> EXERCISE AIM: From the line containing "subst p. rewrite" to the last line below, retype everything word for word.
━━━
(* ===== verification/GoDecimal.v ===== *)
(** * Decimal literals

    Plain decimal strings: their value, the float64 nearest to it, and the
    facts that relate them to the fixed-point text [fmt] prints and to the
    removal of trailing zeros. *)

From Stdlib Require Import ZArith Lia Ascii.
From Stdlib Require Import Floats.SpecFloat.
From stdpp Require Import gmap strings list pretty.
From S2P Require Import Prelude Float64 GoStrings GoFmt GoMath.
Local Open Scope Z_scope.

(** ** Decimal literals *)

(** The value of a string of digits. *)
Fixpoint digits_value (s : string) (acc : Z) : option Z :=
  match s with
  | EmptyString => Some acc
  | String a s =>
      let d := Z.of_nat (nat_of_ascii a) - 48 in
      if decide (0 <= d <= 9) then digits_value s (10 * acc + d) else None
  end.

(** A plain decimal: its sign, its digits as an integer and the number of
    digits after the point. *)
Definition unsigned_decimal (s : string) : option (Z * nat) :=
  match split_char "." s with
  | [i] => if decide (i = EmptyString) then None else (fun n => (n, 0%nat)) <$> digits_value i 0
  | [i; f] =>
      if decide (i = EmptyString \/ f = EmptyString) then None
      else n ← digits_value i 0; (fun n => (n, String.length f)) <$> digits_value f n
  | _ => None
  end.

Definition decimal (s : string) : option (bool * Z * nat) :=
  match s with
  | String a t =>
      if decide (a = "-"%char) then (fun v => (true, v.1, v.2)) <$> unsigned_decimal t
      else (fun v => (false, v.1, v.2)) <$> unsigned_decimal s
  | EmptyString => None
  end.

(** The float64 nearest to [n / 10^k]. *)
Definition decimal_float (neg : bool) (n : Z) (k : nat) : float64 :=
  let d := 10 ^ Z.of_nat k in
  let g := Z.gcd n d in
  match n / g, d / g with
  | Zpos p, Zpos q =>
      let '(mz, ez, lz) := SFdiv_core_binary f64_prec f64_emax (Zpos p) 0 (Zpos q) 0 in
      binary_round_aux f64_prec f64_emax neg mz ez lz
  | _, _ => S754_zero neg
  end.

(** The constant [1e-12]. *)
Definition f1e_12 : float64 := decimal_float false 1 12.

Example decimal_example : decimal "-12.50" = Some (true, 1250, 2%nat).
Proof. reflexivity. Qed.
Example decimal_tenth : decimal_float false 10 2 = fdiv f1 f10.
Proof. vm_compute. reflexivity. Qed.

(** [strings.TrimRight] with a cutset of one character. *)
Fixpoint trim_right (c : ascii) (s : string) : string :=
  match s with
  | EmptyString => EmptyString
  | String a s =>
      match trim_right c s with
      | EmptyString => if decide (a = c) then EmptyString else String a EmptyString
      | t => String a t
      end
  end.


(** ** Digits *)

Lemma digits_value_app s t acc :
  digits_value (s +:+ t) acc = digits_value s acc ≫= digits_value t.
Proof.
  revert acc. induction s as [|a s IH]; intros acc; [done|].
  rewrite append_cons. cbn [digits_value]. case_decide; [apply IH|done].
Qed.

Lemma digits_value_linear s acc :
  digits_value s acc =
  (fun v => acc * 10 ^ Z.of_nat (String.length s) + v) <$> digits_value s 0.
Proof.
  assert (forall s acc d, digits_value s (acc * 10 ^ 0 + d) =
    (fun v => acc * 10 ^ Z.of_nat (String.length s) + v) <$> digits_value s d) as H.
  { clear. intros s. induction s as [|a s IH]; intros acc d.
    - done.
    - cbn [digits_value String.length]. case_decide; [|done].
      set (x := Z.of_nat (nat_of_ascii a) - 48).
      replace (10 * (acc * 10 ^ 0 + d) + x) with ((10 * acc) * 10 ^ 0 + (10 * d + x)) by lia.
      rewrite IH. destruct (digits_value s (10 * d + x)) as [v|]; [|done].
      cbn [fmap option_fmap option_map]. f_equal. rewrite Nat2Z.inj_succ, Z.pow_succ_r by lia. lia. }
  rewrite <- H. f_equal. lia.
Qed.

Lemma digits_value_nonneg s v : digits_value s 0 = Some v -> 0 <= v.
Proof.
  assert (forall s acc v, 0 <= acc -> digits_value s acc = Some v -> 0 <= v) as H.
  { clear. intros s. induction s as [|a s IH]; intros acc v Hacc; simpl; [by intros [= <-]|].
    case_decide; [|done]. apply IH. lia. }
  by apply H.
Qed.

(** A run of digits holds no other character. *)
Lemma digits_value_without c s acc v :
  ~ (48 <= Z.of_nat (nat_of_ascii c) <= 57) ->
  digits_value s acc = Some v -> contains_char c s = false.
Proof.
  intros Hc. revert acc. induction s as [|a s IH]; intros acc; simpl; [done|].
  case_decide; [|done]. intros Hv%IH. rewrite Hv, orb_false_r.
  apply bool_decide_eq_false. intros ->. lia.
Qed.

Lemma pretty_N_char_value (d : N) :
  (d < 10)%N -> Z.of_nat (nat_of_ascii (pretty_N_char d)) - 48 = Z.of_N d.
Proof.
  intros Hd. assert (d = 0 \/ d = 1 \/ d = 2 \/ d = 3 \/ d = 4 \/ d = 5 \/ d = 6 \/ d = 7 \/
    d = 8 \/ d = 9)%N as Hc by lia. by destruct_or? Hc; subst d.
Qed.

Lemma digits_value_pretty_go (x : N) s :
  digits_value (pretty_N_go x s) 0 = digits_value s (Z.of_N x).
Proof.
  revert s. induction (N.lt_wf_0 x) as [x _ IH]; intros s.
  destruct (decide (x = 0)%N) as [->|Hx]; [done|].
  rewrite pretty_N_go_step by lia. rewrite IH by (apply N.div_lt; lia).
  pose proof (N.mod_lt x 10 ltac:(lia)). pose proof (N.div_mod x 10 ltac:(lia)).
  cbn [digits_value]. rewrite pretty_N_char_value by done.
  set (r := (x `mod` 10)%N) in *. set (q := (x `div` 10)%N) in *. clearbody r q.
  rewrite decide_True by lia. f_equal. lia.
Qed.

(** Reading back a printed natural number. *)
Lemma digits_value_pretty (z : Z) : 0 <= z -> digits_value (pretty z) 0 = Some z.
Proof.
  destruct z as [|p|p]; intros Hz; [done| |lia].
  change (pretty (Zpos p)) with (pretty (Npos p)). unfold pretty, pretty_N.
  case_decide; [done|]. by rewrite digits_value_pretty_go.
Qed.

Lemma pretty_Z_nonempty (z : Z) : 0 <= z -> pretty z <> EmptyString.
Proof.
  destruct z as [|p|p]; intros Hz; [done| |lia]. apply (pretty_N_nonempty (Npos p)).
Qed.

Lemma pretty_go_length k (x : N) s :
  (x < 10 ^ N.of_nat k)%N -> (String.length (pretty_N_go x s) <= k + String.length s)%nat.
Proof.
  revert x s. induction k as [|k IH]; intros x s Hx.
  - assert (x = 0)%N as -> by (simpl in Hx; lia). done.
  - destruct (decide (x = 0)%N) as [->|Hx0]; [rewrite pretty_N_go_0; lia|].
    rewrite pretty_N_go_step by lia. rewrite Nat2N.inj_succ, N.pow_succ_r' in Hx.
    etrans; [apply IH|simpl; lia]. apply N.Div0.div_lt_upper_bound; lia.
Qed.

Lemma pretty_length k (z : Z) :
  (0 < k)%nat -> 0 <= z < 10 ^ Z.of_nat k -> (String.length (pretty z) <= k)%nat.
Proof.
  intros Hk Hz. destruct z as [|p|p]; [simpl; lia| |lia].
  change (pretty (Zpos p)) with (pretty (Npos p)). unfold pretty, pretty_N.
  case_decide; [done|]. pose proof (pretty_go_length k (Npos p) EmptyString) as Hlen.
  simpl in Hlen. etrans; [apply Hlen|lia].
  apply N2Z.inj_lt. rewrite N2Z.inj_pow, nat_N_Z. simpl. lia.
Qed.

(** Reading back a number padded to a width. *)
Lemma zeros_length n : String.length (zeros n) = n.
Proof. induction n as [|n IH]; [done|]. simpl. by rewrite IH. Qed.

Lemma digits_value_zeros n acc : digits_value (zeros n) acc = Some (acc * 10 ^ Z.of_nat n).
Proof.
  revert acc. induction n as [|n IH]; intros acc; [simpl; f_equal; lia|].
  cbn [zeros digits_value]. rewrite decide_True by (vm_compute; split; discriminate).
  rewrite IH, Nat2Z.inj_succ, Z.pow_succ_r by lia. f_equal.
  change (Z.of_nat (nat_of_ascii "0") - 48) with 0. lia.
Qed.

Lemma padded_spec n w :
  (0 < w)%nat -> 0 <= n < 10 ^ Z.of_nat w ->
  String.length (padded n w) = w /\ digits_value (padded n w) 0 = Some n.
Proof.
  intros Hw Hn. unfold padded. pose proof (pretty_length w n Hw Hn).
  rewrite string_length_append, zeros_length. split; [lia|].
  rewrite digits_value_app, digits_value_zeros. simpl.
  apply digits_value_pretty. lia.
Qed.

(** ** Literals with a point *)

Lemma split_char_sep c i t :
  contains_char c i = false -> split_char c (i +:+ String c t) = i :: split_char c t.
Proof.
  induction i as [|a i IH]; simpl.
  - intros _. by rewrite decide_True.
  - rewrite orb_false_iff, bool_decide_eq_false. intros [Ha Hi].
    rewrite decide_False by done. change (String.append i (String c t)) with (i +:+ String c t).
    by rewrite IH.
Qed.

Lemma digits_no_point s acc v : digits_value s acc = Some v -> contains_char "." s = false.
Proof. apply digits_value_without. vm_compute. by intros [? ?]. Qed.

Lemma unsigned_decimal_integer i a :
  i <> EmptyString -> digits_value i 0 = Some a -> unsigned_decimal i = Some (a, 0%nat).
Proof.
  intros Hi Ha. unfold unsigned_decimal.
  rewrite (split_char_none _ _ (digits_no_point _ _ _ Ha)), decide_False, Ha by done. done.
Qed.

Lemma unsigned_decimal_parts i f a b :
  i <> EmptyString -> f <> EmptyString ->
  digits_value i 0 = Some a -> digits_value f 0 = Some b ->
  unsigned_decimal (i +:+ String "." f) =
  Some (a * 10 ^ Z.of_nat (String.length f) + b, String.length f).
Proof.
  intros Hi Hf Ha Hb. unfold unsigned_decimal.
  rewrite (split_char_sep _ _ _ (digits_no_point _ _ _ Ha)).
  rewrite (split_char_none _ _ (digits_no_point _ _ _ Hb)).
  rewrite decide_False by (by intros [?|?]). rewrite Ha. simpl.
  by rewrite digits_value_linear, Hb.
Qed.

Lemma decimal_signed (neg : bool) u n k :
  unsigned_decimal u = Some (n, k) ->
  decimal ((if neg then "-" else EmptyString) +:+ u) = Some (neg, n, k).
Proof.
  intros Hu. destruct neg; [change (((fun v => (true, v.1, v.2)) <$> unsigned_decimal u) = Some (true, n, k)); by rewrite Hu|].
  rewrite append_nil_l. destruct u as [|a u]; [done|]. unfold decimal.
  case_decide as Ha; [|by rewrite Hu]. subst a. exfalso. revert Hu.
  unfold unsigned_decimal. cbn [split_char]. rewrite decide_False by done.
  pose proof (split_char_nonempty "." u).
  destruct (split_char "." u) as [|p [|q [|]]]; try done;
    case_decide; try done; cbn [digits_value]; by rewrite decide_False by (vm_compute; intros [? _]; done).
Qed.

(** ** Removing trailing characters *)

Lemma trim_right_app c s t :
  trim_right c (s +:+ t) =
  match trim_right c t with EmptyString => trim_right c s | t' => s +:+ t' end.
Proof.
  induction s as [|a s IH].
  - rewrite append_nil_l. by destruct (trim_right c t).
  - rewrite append_cons. cbn [trim_right]. rewrite IH.
    destruct (trim_right c t) as [|b t']; [done|]. rewrite append_cons. by destruct s.
Qed.

Lemma trim_right_last c s a : last_ascii (trim_right c s) = Some a -> a <> c.
Proof.
  induction s as [|b s IH]; [done|]. cbn [trim_right].
  destruct (trim_right c s) as [|b' t] eqn:E; [|exact IH].
  case_decide; [done|]. by intros [= <-].
Qed.

Lemma trim_right_id c s : contains_char c s = false -> trim_right c s = s.
Proof.
  induction s as [|a s IH]; simpl; [done|].
  rewrite orb_false_iff, bool_decide_eq_false. intros [Ha Hs]. rewrite (IH Hs).
  destruct s; [by rewrite decide_False|done].
Qed.

Lemma trim_right_zeros s : exists j, s = trim_right "0" s +:+ zeros j.
Proof.
  induction s as [|a s [j IH]]; [by exists 0%nat|]. cbn [trim_right].
  destruct (trim_right "0" s) as [|b t] eqn:E.
  - case_decide as Ha; [exists (S j)|exists j]; rewrite IH, append_nil_l; [by subst a|done].
  - exists j. by rewrite append_cons, <- IH.
Qed.

(** Removing the zeros and then the point of fixed-point text keeps the value,
    and what is left of the fraction does not end in a zero. *)
Lemma trim_fixed_point (n : Z) (w : nat) :
  0 <= n -> (0 < w)%nat ->
  exists m k, (k <= w)%nat /\ m * 10 ^ Z.of_nat (w - k) = n /\
    unsigned_decimal (trim_right "." (trim_right "0" (fixed_point n w))) = Some (m, k) /\
    ((0 < k)%nat -> last_ascii (trim_right "." (trim_right "0" (fixed_point n w))) <> Some "0"%char).
Proof.
  intros Hn Hw. set (p := 10 ^ Z.of_nat w).
  assert (0 < p) as Hp by (apply Z.pow_pos_nonneg; lia).
  pose proof (Z.mod_pos_bound n p Hp) as Hmod. pose proof (Z.div_mod n p ltac:(lia)) as Hdm.
  assert (0 <= n / p) as Hq by (apply Z.div_pos; lia).
  destruct (padded_spec (n mod p) w Hw Hmod) as [Hlen Hval].
  assert (fixed_point n w = pretty (n / p) +:+ String "." (padded (n mod p) w)) as ->
    by (unfold fixed_point; fold p; destruct w; [lia|done]).
  set (i := pretty (n / p)) in *. set (f := padded (n mod p) w) in *.
  pose proof (digits_value_pretty (n / p) Hq) as Hi. fold i in Hi.
  assert (i <> EmptyString) as Hne by by apply pretty_Z_nonempty.
  destruct (trim_right_zeros f) as [j Ej]. pose proof (trim_right_last "0" f) as Hlast.
  set (f' := trim_right "0" f) in *.
  assert (String.length f' + j = w)%nat as Hl
    by (rewrite <- Hlen, Ej, string_length_append, zeros_length; done).
  rewrite Ej, digits_value_app in Hval.
  destruct (digits_value f' 0) as [b|] eqn:Hb; [|done]. simpl in Hval.
  rewrite digits_value_zeros in Hval. simplify_eq.
  rewrite trim_right_app. cbn [trim_right]. fold f'.
  destruct f' as [|a f''] eqn:Ef.
  - rewrite decide_False by done. rewrite trim_right_app. cbn [trim_right].
    rewrite decide_True by done. rewrite trim_right_id by (by apply (digits_no_point _ _ _ Hi)).
    exists (n / p), 0%nat. simpl in Hb, Hl. simplify_eq. rewrite Nat.sub_0_r.
    split_and!; [lia| |by apply unsigned_decimal_integer|lia]. fold p. lia.
  - rewrite <- Ef in *. assert (f' <> EmptyString) as Hf by by rewrite Ef.
    assert (trim_right "." (i +:+ String "." f') = i +:+ String "." f') as ->.
    { rewrite trim_right_app. cbn [trim_right].
      rewrite (trim_right_id _ f') by (by apply (digits_no_point _ _ _ Hb)). by rewrite Ef. }
    exists (n / p * 10 ^ Z.of_nat (String.length f') + b), (String.length f').
    assert (w - String.length f' = j)%nat as -> by lia.
    split_and!; [lia| |by apply unsigned_decimal_parts|].
    + assert (p = 10 ^ Z.of_nat (String.length f') * 10 ^ Z.of_nat j) as Ep.
      { subst p. rewrite <- Z.pow_add_r by lia. f_equal. lia. }
      rewrite Z.mul_add_distr_r, <- Z.mul_assoc, <- Ep. lia.
    + intros _. change (String "." f') with ("." +:+ f').
      rewrite <- append_assoc, last_ascii_append by done. intros E0.
      by apply (Hlast "0"%char).
Qed.

(** ** The nearest float64 depends on the value only *)
Lemma decimal_float_scale neg n k j :
  0 <= n -> decimal_float neg (n * 10 ^ Z.of_nat j) (k + j) = decimal_float neg n k.
Proof.
  intros Hn. unfold decimal_float.
  rewrite Nat2Z.inj_add, Z.pow_add_r by lia.
  set (c := 10 ^ Z.of_nat j). set (d := 10 ^ Z.of_nat k).
  assert (0 < c) by (apply Z.pow_pos_nonneg; lia).
  assert (0 < d) by (apply Z.pow_pos_nonneg; lia).
  rewrite Z.gcd_mul_mono_r_nonneg by lia.
  assert (0 < Z.gcd n d) by (pose proof (Z.gcd_nonneg n d);
    destruct (Z.eq_dec (Z.gcd n d) 0) as [E|]; [apply Z.gcd_eq_0_r in E|]; lia).
  by rewrite !Z.div_mul_cancel_r by lia.
Qed.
━━━
> SOLUTION TO THIS TASK:
      { subst p. rewrite <- Z.pow_add_r by lia. f_equal. lia. }
      rewrite Z.mul_add_distr_r, <- Z.mul_assoc, <- Ep. lia.
    + intros _. change (String "." f') with ("." +:+ f').
      rewrite <- append_assoc, last_ascii_append by done. intros E0.
      by apply (Hlast "0"%char).
Qed.

(** ** The nearest float64 depends on the value only *)
Lemma decimal_float_scale neg n k j :
  0 <= n -> decimal_float neg (n * 10 ^ Z.of_nat j) (k + j) = decimal_float neg n k.
Proof.
  intros Hn. unfold decimal_float.
  rewrite Nat2Z.inj_add, Z.pow_add_r by lia.
  set (c := 10 ^ Z.of_nat j). set (d := 10 ^ Z.of_nat k).
  assert (0 < c) by (apply Z.pow_pos_nonneg; lia).
  assert (0 < d) by (apply Z.pow_pos_nonneg; lia).
  rewrite Z.gcd_mul_mono_r_nonneg by lia.
  assert (0 < Z.gcd n d) by (pose proof (Z.gcd_nonneg n d);
    destruct (Z.eq_dec (Z.gcd n d) 0) as [E|]; [apply Z.gcd_eq_0_r in E|]; lia).
  by rewrite !Z.div_mul_cancel_r by lia.
Qed.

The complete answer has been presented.